### Problem description
For the records below, give the count of lines holding the word "sweepgc" and nothing more.

Saved entries:
Lemma closed_keep m c y : heap g !! c = Some y -> c <> uv -> exists y', heap (closed_as uv th R m v g) !! c = Some y' /\ marked y' = marked y /\ (y' = y \/ y' = set_ups R y).
Proof using.
  intros Hy Hne. rw /= lookup_insert_ne //. destruct (decide (c = th)) as [->|]; [rw lookup_alter_eq Hy /=; eexists; split; [done|]; auto|rw lookup_alter_ne //; exists y; auto].
Qed.

Lemma closed_slots m a j : stack_slot (heap (closed_as uv th R m v g)) a j = stack_slot (heap g) a j.
Proof using Hx Hb.
  rw /=. destruct (decide (a = uv)) as [->|Hne]; [by rw /stack_slot lookup_insert_eq Hx /= Hb|]. rw -(slot_set_ups (heap g) th R). by rw /stack_slot lookup_insert_ne.
Qed.

Lemma closed_refs m y y' : y' = y \/ y' = set_ups R y -> refs (heap (closed_as uv th R m v g)) (body y') = refs (heap g) (body y).
Proof using Hx Hb. intros [->| ->]; [apply refs_slots; intros a j _; apply closed_slots|apply refs_set_ups, closed_slots]. Qed.

Lemma closed_base m : isdead (currentwhite g) (marked x) = false -> sane_object (mkObject m (BUpval (UClosed v))) -> isdead (currentwhite g) m = false ->
  fixed m = fixed (marked x) -> base (closed_as uv th R m v g).
Proof using HI Hth Hx Hb Hv.
  intros Hd Hs Hdm Hf. assert (base (with_root [] g)) as HB by (apply (base_ext g); try done; apply HI).
  pose proof (base_close [] uv th i R g x v n top HB ltac:(apply not_elem_of_nil) Hth Hx Hb Hv Hd) as HC.
  assert (base (closed_as uv th R (marked x) v g)) as HC' by (by apply (base_ext (with_root [] (closed_upval uv th R x v g)))).
  assert (closed_as uv th R m v g = put (closed_as uv th R (marked x) v g) uv (mkObject m (BUpval (UClosed v)))) as ->.
  { rw /closed_as /root_insert /put /= insert_insert_eq //. }
  apply (base_recolour _ uv (mkObject (marked x) (BUpval (UClosed v)))); try done; [by rw /= lookup_insert_eq|by left].
Qed.

(** An upvalue that becomes white, or is so. *)
Lemma closed_quiet m : clean (currentwhite g) (mkObject m (BUpval (UClosed v))) -> quiet g (closed_as uv th R m v g).
Proof using HI Hth Hx Hb.
  intros Hcl. set (g' := closed_as uv th R m v g). assert (clean_at g' uv) as Huv by (eexists; split; [apply lookup_insert_eq|done]).
  split; try done.
  - intros c (y & Hy & Hc). destruct (decide (c = uv)) as [->|Hne]; [done|]. destruct (closed_keep m c y Hy Hne) as (y' & Hy' & Hm & _). exists y'. by rw /clean Hm.
  - intros c y' [[-> ->]|[_ (y & Hy & Hm & _)]]%closed_lookup Hd; [destruct Hcl; simpl in *; congruence|]. exists y. by rw -Hm.
  - intros c y' [[-> ->]|[_ (y & Hy & Hm & _)]]%closed_lookup; [by left|right; by exists y].
  - intros c Hc. by left.
  - intros _. split; [done|]. split; [done|]. intros c Hc. by left.
  - rw /g' /=. split; [intros ->; by destruct (decide (0 < 0)%nat); [lia|]|]. rw drop_0. destruct (decide (0 < sweepgc g)%nat); lia.
  - intros c. rw /g' /=. destruct (decide (0 < sweepgc g)%nat); [|by replace (sweepgc g) with 0%nat by lia; intros ?%elem_of_nil]. rw /= drop_0.
    intros [->|Hc]%elem_of_cons; [right|by left]. split; [done|]. intros a b d. rw closed_sk. by destruct (decide (uv = uv)).
  - intros c a b d u. rw closed_sk. destruct (decide (c = uv)); [done|]. destruct (decide (c = th)) as [->|]; [|intros Hc Hin; right; by exists a, b, d].
    intros [= <- <- <-] Hin. right. exists n, top, (uv :: R). split; [done|by apply list_elem_of_further].
Qed.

### Answer box
2